Loreen had to stifle a laugh as she squinted at her diminutive mother, stood in the kitchen holding up an item of clothing she was convinced only a prop for the Harlequins could fill.
“Nonsense,” Maggie protested, wrestling the giant woven grotesquery over her head and standing with her arms outstretched to show it off to maximum effect. The hem grazed her sparrow knees, with neck agape and one sleeve hanging longer than the other because its creator’s free-spirited attitude towards colour also extended to sizing. But there Maggie was, suddenly larger than life in her “spirit attire” as she called it, beaming as brightly as the day Loreen carved her first pumpkin for Halloween, the same orange that cameos as a rhomboidal panel above where the tumour grew.
It is a jumper only her mother could love, Loreen thought.
Loreen clutches the abrasive garment to her face, lids clenched tight to preserve her eyesight. The last time she braved this level of proximity was the day of the turn, when cruel winds whipped the weathervane one eighty along with Maggie’s prognosis. An escapee fibre leeched itself to Loreen’s eyeball requiring a cotton bud and some DIY optometry to remove it. Her eyes swelled shut for days, weeks, months even. Only recently did they begin to open properly, the pain almost bearable in small bursts. Now, it’s a risk worth taking.
Holding her breath, Loreen slips the offending article over her head, arms rummaging for where the sleeves should be but aren’t quite.

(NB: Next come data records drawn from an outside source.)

(* ===== verification/Prelude.v ===== *)
(** * A verification of the LDS prefetcher and of the gem5 components around it

    The repository has two parts. The files at the top of src/ are the author's
    prefetcher for linked data structures (a pattern table, a direction
    predictor, a target register bitmap, and the object that owns them). The
    directory src/gem5_src is the simulator it is meant for. The development
    models the prefetcher, and the parts of the simulator a prefetcher lives
    among: the event queue and the clocks that drive everything, packets, the
    classic cache with its tags, miss buffers, ports and prefetchers, the
    crossbar and the bridge that connect caches, the memory below, and the branch
    prediction unit next to which the bitmap is checkpointed.

    ** How the code is modelled

    A C++ function is a Rocq function of the same name on records that have the
    fields of the object. A function that can stop the simulator, by [assert],
    [fatal] or [panic] or by an access outside an array, returns an [outcome],
    so that every failing path is a value [Fail e]; the notation
    [x ← e; k] sequences them. Machine integers are [Z], wrapped by [u32], [u64]
    and the like where the code can wrap. Pointers are indices: a block is an
    index into the array of the tag store, an MSHR an index into the heap of all
    MSHRs (the [downstreamPending] marks follow pointers between caches), a port
    its number, a request in the routing tables its address. Statistics are
    counters of the state where the code keeps them. In the components an event
    is the tick it is scheduled for, [None] when it is not; the queue that orders
    the events of all components is modelled by itself, with the event objects
    and their links in a heap.

    What a component reads from its surroundings is an argument: the current
    tick and the clock (the record [Env]), random draws, floating-point
    durations, the answers of a peer. Virtual methods and ports are type
    classes: a client is proved against the class and its laws, and the
    implementations are instances.

    - [CacheView] (BasePrefetcher.v): what a prefetcher asks its cache; the cache
      of Cache.v is an instance.
    - [Generator], [GeneratorOk] (QueuedPrefetcher.v): [calculatePrefetch], with
      the tagged and the stride prefetcher as instances.
    - [AtomicPort], [AtomicPortOk], [SnoopedPortOk] (AtomicPort.v): the atomic
      port of an object that serves a range of addresses; the simple memory is an
      instance. The crossbar has such a port for every object above it.
    - [FunctionalPort], [FunctionalPortOk] (AtomicPort.v): the functional
      interface of the same objects; the memory and the bridge are instances.
    - [Handlers] (EventQueue.v): what the events do when they are processed.
    - [SnoopPort] (CacheSnoop.v), [TimingPort] (CacheTiming.v): the objects
      above, which are snooped, and the object below in timing mode; a cache is a
      [SnoopPort], so caches stack.
    - [DirPred], [DirPredOk] (DirPred.v): the direction predictors of the branch
      prediction unit, with the local, bi-mode and tournament predictors as
      instances; [ISA] (BPredUnit.v): what the unit asks of the instruction set.

    ** The files

    Shared ground.
    - Prelude.v: outcomes, arrays, record update, machine words, event
      scheduling (sim/eventq_impl.hh), lists, tactics and hints.
    - IntMath.v: base/intmath.hh and base/bitfield.hh.
    - AddrRange.v: base/addr_range.hh and base/addr_range_map.hh.

    Simulation kernel (sim).
    - EventQueue.v: eventq.hh, eventq.cc and eventq_impl.hh, the loop of
      simulate.cc, and of serialize.cc the creation of events from a checkpoint;
      EventLoop.v: what the loop guarantees, and what a checkpoint brings back.
    - ClockDomain.v: clocked_object.hh, clock_domain.cc, voltage_domain.cc and
      dvfs_handler.cc; DVFS.v: these as one system.

    Messages.
    - Request.v, MemCmd.v, Packet.v: mem/request.hh, mem/packet.hh and
      mem/packet.cc, with the attribute table of the commands.
    - Functional.v: [Packet::checkFunctional].

    Memory.
    - AbstractMemory.v, SimpleMemory.v: mem/abstract_mem.cc and
      mem/simple_mem.cc; AtomicPort.v: the interface of mem/port.hh.

    Ports and interconnect.
    - Bridge.v: mem/bridge.cc; PacketQueue.v: mem/packet_queue.cc; CachePort.v: the CPU-side port of a
      cache in mem/cache/base.cc.
    - XBar.v: mem/xbar.cc, Module [XBar] for routing and Module [Layer] for
      arbitration; SnoopFilter.v: mem/snoop_filter.cc; CoherentXBar.v:
      mem/coherent_xbar.cc.

    Caches (mem/cache).
    - Blk.v, CacheSet.v, BaseSetAssoc.v, LRU.v, RandomRepl.v, FALRU.v: blocks,
      sets and tag stores (blk.hh and the directory tags).
    - MSHR.v, MSHRQueue.v: mshr.cc and mshr_queue.cc.
    - Cache.v: lookup, service, allocation, fill and write-back of blocks
      (cache_impl.hh); CacheIssue.v: the buffers of base.hh and the choice of the
      next miss; CacheAtomic.v, CacheSnoop.v and CacheTiming.v: the atomic mode,
      the snoops and the timing mode; CacheFunctional.v: functional accesses and
      the write-back and invalidation of the whole cache.
    - CacheConserve.v: the accounting of requests in timing mode.
    - CoherentCache.v, Coherence.v: several caches above one crossbar;
      FunctionalCoherence.v: functional accesses to them; CoherentSystem.v: all
      operations together, with the theorems about the whole.

    Prefetchers.
    - BasePrefetcher.v, QueuedPrefetcher.v, TaggedPrefetcher.v,
      StridePrefetcher.v: mem/cache/prefetch.
    - Direction_Predictor.v, Pattern_Table.v, LDSPrefetcher.v: the files at the
      top of src/. These are drafts that do not compile; each file says how it
      reads the places that are prose or name something undeclared.

    Branch prediction (cpu/pred).
    - SatCounter.v, DirPred.v, LocalBP.v, BiModeBP.v, TournamentBP.v,
      ReturnAddrStack.v, DefaultBTB.v, BPredUnit.v.

    ** What is proved

    Simulation. The linked bins of the event queue are a list ordered by tick and
    priority under every operation ([event_queue_refines_ordered_list]); time does
    not run backwards ([simulation_time_safe]) and a simulation with a limit ends
    ([simulation_ends]). An object counts the cycles of its clock
    ([clock_counts_cycles]), and requests for another frequency reach clocks,
    derived clocks and voltages as specified ([dvfs_follows_requests]).

    Coherence. A cache in atomic mode above a memory answers every sequence of
    reads and writes as that memory would ([atomic_cache_is_memory]); and so do
    several caches above a coherent crossbar (any number of them, or at most 64
    with a snoop filter), under atomic and functional accesses, write-backs and invalidations
    of whole caches, with at most one writer and one owner of a line at the end
    ([coherent_caches_are_memory]); once all caches are written back the memory
    itself is current ([flushed_memory_is_current]). The proof composes the cache, its snoops, the
    crossbar, the filter, the routing map and the memory; in particular no
    assertion or panic of these files is reached. The filter is only right for
    addresses below 4 GiB, which these theorems assume when there is one;
    [filter_forgets_aliased_holder] shows what happens above. They also assume
    that the address ranges of the crossbar are plain and disjoint and that one
    port leads to all of the memory.

    Timing. For every order of the events of a timing cache the requests accepted
    are accounted for one by one ([no_request_lost]), and the loop that serves
    the targets of an MSHR ends ([serve_targets_terminates]). Nobody waits for
    ever at a port: the arbiter of the crossbar ([layer_strands_nobody]), the
    CPU-side port ([refused_request_gets_retry]), the packet queue
    ([packet_queue_delivers_sorted]), the bridge, which moreover loses and
    reorders nothing ([bridge_conserves]), and the memory
    ([timing_memory_serves_in_order]). A crossbar routes a request by its
    address, also when the objects below report other ranges
    ([crossbar_routes]), and its response by its request
    ([responses_return_to_requester]).

    Data structures. The LRU tags refine a list in order of use, the fully
    associative tags do so for caches of all tracked sizes at once
    ([falru_is_lru_of_every_size]), MSHRs and their
    queue keep their invariants (flags summarise the targets, the lists partition
    the registers), what arrives at an MSHR after an invalidating snoop stays
    behind it ([snoop_defers_later_targets]), dirty data is not
    dropped, reservations decide store-conditionals, address ranges partition
    the addresses, the memory is a flat array of bytes.

    Prefetchers. The prefetch queue has no duplicates and respects its bound; a
    prefetch goes out only when nothing else is waiting and the line is not
    there; the stride prefetcher learns a stride after bounded training and then
    prefetches exactly the next addresses of the page ([stride_stream_learnt],
    for a stream that keeps its place in the table). For the draft at the top
    of src/, [two_entry_mode_bounds] and [pattern_table_never_prefetches] state
    what the code as written does.

    Branch prediction. The unit keeps its invariants and fails no assertion
    (returns predicted in order need a stack of at most 16 entries),
    squashing restores the stack, the stack is a bounded stack, the target buffer
    answers with the latest update, the local predictor counts outcomes, squashed
    speculation is undone.

    Defects. Some theorems state what the code does where this cannot be what is
    meant: [filter_forgets_aliased_holder], [functional_read_partial],
    [falru_filled_block_aborts] (the empty [insertBlock] of the fully associative
    tags), [restored_queue_schedules_nothing] (restoring an event queue schedules
    none of the saved events), [restored_level_keeps_old_period], and in the files of the components [debug_verify_false_alarm],
    [functional_read_takes_queued_response], [bpred_btb_miss_trains_taken],
    [bpred_repaired_return_clobbers_stack] and
    [bimode_narrow_counters_never_taken].

    ** Bounds and fuel

    Recursion follows the data wherever the loop does. Where it does not, the
    function takes fuel: [isPrime] and [prevPrime], for the first of which
    [isPrime_correct] shows that it ends; the two loops of a cache set, which end
    within the associativity; the loops of the pattern table, which get the size
    of the table; [clearDownstreamPending], which follows the acyclic chain of
    MSHRs and whose fuel is the number of MSHRs
    ([clearDownstreamPending_terminates]); [serve_targets], bounded by
    the number of targets ([serve_targets_terminates]); the walks through the
    links of the event queue, whose fuel is the number of event objects (a longer
    walk would be in a cycle, and the refinement theorem shows there is none); and
    the simulation loop, for which [simulation_ends] shows that enough rounds exist.
    No theorem bounds the length of an execution, the number of caches, ports or
    MSHRs (but for the 64 ports of a snoop filter), or the geometry of a cache
    beyond what the constructors check; those
    about the fully associative tags are for caches of up to 1 GB, beyond which
    the integers of its consistency check overflow, and those about clocks for
    ticks below [2 ^ 62].

    ** Not modelled

    - Output: printing, tracing, probes and the registration of statistics.
    - The non-coherent crossbar (the coherent one without snoops), monitors, and
      the DRAM controllers (bank timing in floating point, or wrappers of external
      simulators).
    - Threads: the locks of the event queue and the barrier between several
      queues; one queue is modelled as one thread sees it, the asynchronous
      insertions of the others included.
    - Ruby, the CPU models, instruction sets and devices: the larger part of the
      simulator. Instruction semantics and the Ruby protocols are generated by
      the build from description files, and devices and system calls are input
      and output on the host.
    - Checkpoints, except those of the event queue and of the clock domains, and
      the Python configuration; their parameters are arguments of the
      constructors.
    - Garbage: except for events, whose deletion is modelled, memory is never
      reused, so a dangling pointer is not an error of the model. *)

From stdpp Require Export base numbers option list.
From stdpp Require Import fin_maps gmap.
Local Open Scope Z_scope.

In her collaged suit of woollen armour she turns to face the hungry maws of cardboard boxes waiting patiently on the floor. Loreen stares through them, beige-blind and motionless. She’s not ready to feed them she yet. She allows herself to feel each individual prickle, every itch and scratch, from her fingertips up to a ring of thorns around her neck. Slowly she moves to the bedroom window, her focus resting on her own muted multicolour chimera and then shifting outwards to the seasonal explosion of fuchsias and violets, grasses and mosses in the back garden. A handful of black birds spatter and smudge across the heavens before disappearing like invisible ink. Left behind are pink powderpuff clouds that softly dust the sky’s baby blue cheeks. The vicious sting on her skin dulls into warmth, assault becoming embrace, and with it each breath feeling fuller, lighter. Loreen wraps her arms around herself, inhaling the gently fading sandalwood and rose, and her eyes start to leak, the whites turning the colour of the left cuff. So this was what was up her mother’s sleeve all along, she thinks, a true magician revealing their mastery.